Glycan analysis probes inspired by human lectins for investigating host-microbe crosstalk.

Human lectins are critical carbohydrate-binding proteins that recognize diverse glycoconjugates from microorganisms and can play a key role in host-microbe interactions. Despite their importance in immune recognition and pathogen binding, the specific glycan ligands and functions of many human lectins remain poorly understood. Using previous proof-of-concept studies on selected lectins as the foundation for this work, we present ten additional glycan analysis probes (GAPs) from a diverse set of human soluble lectins, offering robust tools to investigate glycan-mediated interactions.

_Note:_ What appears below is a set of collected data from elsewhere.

Lemma step_operands :
  Z.of_nat (length l) = args i ∧
  ∀ n, (n < length l)%nat → vm_stack s1 !! Z.to_nat (vm_SP s1 + Z.of_nat n) = Some (nth n l 0).
Proof using H1 Hl Hspp Haf.
  pose proof args_range. pose proof Hl as []. assert (Z.of_nat (length l) = args i) as Hlen.
  { rewrite length_take, length_drop. lia. }
  split; [done|]. intros n Hn. rewrite (af_stack _ _ _ _ Haf), (af_SP _ _ _ _ Haf).
  rewrite nth_lookup, lookup_take_lt, lookup_drop by lia.
  replace (Z.to_nat (vm_SPP s) + n)%nat with (Z.to_nat (vm_SPP s + Z.of_nat n)) by lia.
  destruct (vm_stack s !! _) eqn:E; [done|]. apply lookup_ge_None in E. lia.
Qed.

Lemma step_here : boundary (f_code f) (vm_PC s) ∧ vm_PC s < len (f_code f) ∧
  byte_at (f_code f) (vm_PC s) = opcode i ∧ 0 ≤ vm_PC s < 2 ^ 62.
Proof using Hf He Hns Hbyte Hl Hld.
  pose proof Hl as []. pose proof Hld as [[_ Hneu Hsame] _].
  pose proof (boundary_nonneg _ _ lv_pc). pose proof (boundary_bound _ _ lv_pc).
  assert (¬ neutralised (f_code f) (vm_PC s)) as Hnn.
  { intros Hn. rewrite (Hneu _ Hn) in Hbyte. clear - Hbyte He. destruct i; done. }
  rewrite (Hsame (vm_PC s) ltac:(lia) Hnn) in Hbyte. unfold loaded_byte in Hbyte. case_decide.
  - destruct Hf as [[_ ?] _ _ _ _ _]. split_and!; [done|done|done|lia|lia].
  - exfalso. clear - Hbyte Hns. destruct i; done.
Qed.

(** ** The cases *)

Context (E : exn → VM → Prop).
Context (HEgas : vm_io_gas s < t → ∀ s', E OutOfGas s').
Context (HErev : i ∈ [SHL; SHR; SAR] ∧ f_rev f < EVMC_CONSTANTINOPLE → ∀ s', E BadInstruction s').

Definition reaches (u : unit) (s' : VM) : Prop :=
  am_abs s' = target ∧ same_rest s s' ∧ t ≤ vm_io_gas s.

Lemma reaches_eq s' : drop (Z.to_nat (vm_SPP s')) (vm_stack s') =
    out ++ drop (Z.to_nat (args i)) (drop (Z.to_nat (vm_SPP s)) (vm_stack s)) →
  vm_PC s' = vm_PC s + instr_size (opcode i) → vm_io_gas s' = vm_io_gas s - t → same_rest s1 s' →
  vm_runGas s1 ≤ vm_io_gas s1 → reaches tt s'.
Proof using Haf.
  intros Hst Hpc Hg Hrest Hle. rewrite (af_gas _ _ _ _ Haf), (af_run _ _ _ _ Haf) in Hle.
  split_and!; [unfold am_abs; by rewrite Hst, Hpc, Hg| |done].
  exact (same_rest_trans _ _ _ (af_rest _ _ _ _ Haf) Hrest).
Qed.

(** Where the result of an instruction goes. *)
Lemma top_replaced v : 1 ≤ rets i →
  drop (Z.to_nat (vm_SPP s1)) (<[Z.to_nat (vm_SPP s1) := v]> (vm_stack s1)) =
  v :: drop (Z.to_nat (vm_SPP s + args i - rets i + 1)) (vm_stack s).
Proof using Hl H1 H2 Haf.
  intros Hr. pose proof Hl as []. rewrite (af_stack _ _ _ _ Haf), (af_SPP _ _ _ _ Haf).
  rewrite drop_insert_here by lia. f_equal. f_equal. lia.
Qed.

Lemma step_gas : vm_io_gas s1 < vm_runGas s1 → E OutOfGas s1.
Proof using HEgas Haf. rewrite (af_gas _ _ _ _ Haf), (af_run _ _ _ _ Haf). intros Hlt. by apply HEgas. Qed.

Lemma pushed_reaches v x :
  out = v :: take (Z.to_nat (rets i - 1)) (drop (Z.to_nat (vm_SPP s + args i - rets i + 1)) (vm_stack s)) →
  1 ≤ rets i → instr_size (opcode i) = 1 → vm_runGas s1 ≤ vm_io_gas s1 → reaches tt (pushed s1 x v).
Proof using All.
  intros Hout Hr Hsize Hle. destruct step_here as (_ & _ & _ & Hpc). pose proof args_range. apply reaches_eq; [| | |done|done].
  - change (vm_SPP (pushed s1 x v)) with (vm_SPP s1).
    change (vm_stack (pushed s1 x v)) with (<[Z.to_nat (vm_SPP s1) := v]> (vm_stack s1)).
    rewrite top_replaced, Hout by lia. cbn [app]. f_equal. rewrite drop_drop.
    rewrite <- (take_drop (Z.to_nat (rets i - 1)) (drop _ _)) at 1. f_equal. rewrite drop_drop. f_equal. lia.
  - change (vm_PC (pushed s1 x v)) with (u64 (vm_PC s1 + 1)). rewrite (af_PC _ _ _ _ Haf), Hsize, u64_small by lia. done.
  - change (vm_io_gas (pushed s1 x v)) with (vm_io_gas s1 - vm_runGas s1).
    by rewrite (af_gas _ _ _ _ Haf), (af_run _ _ _ _ Haf).
Qed.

We describe a protein engineering platform that enables scalable production of GAPs that maintain native-like conformations and oligomerization states, equipped with functional reporter tags for targeted glycan profiling. We demonstrate that the soluble GAP reagents can be used in various applications, including glycan array analysis, mucin- binding assays, tissue staining, and microbe binding in complex populations. These capabilities make GAPs valuable for dissecting interactions relevant to understanding host responses to microbes. The tools can be used to distinguish microbial from mammalian glycans, which is crucial for understanding the cross-target interactions of lectins in a physiological environment where both glycan types exist. GAPs have potential as diagnostic and prognostic tools for detecting glycan alterations in chronic diseases, microbial dysbiosis, and immune-related conditions.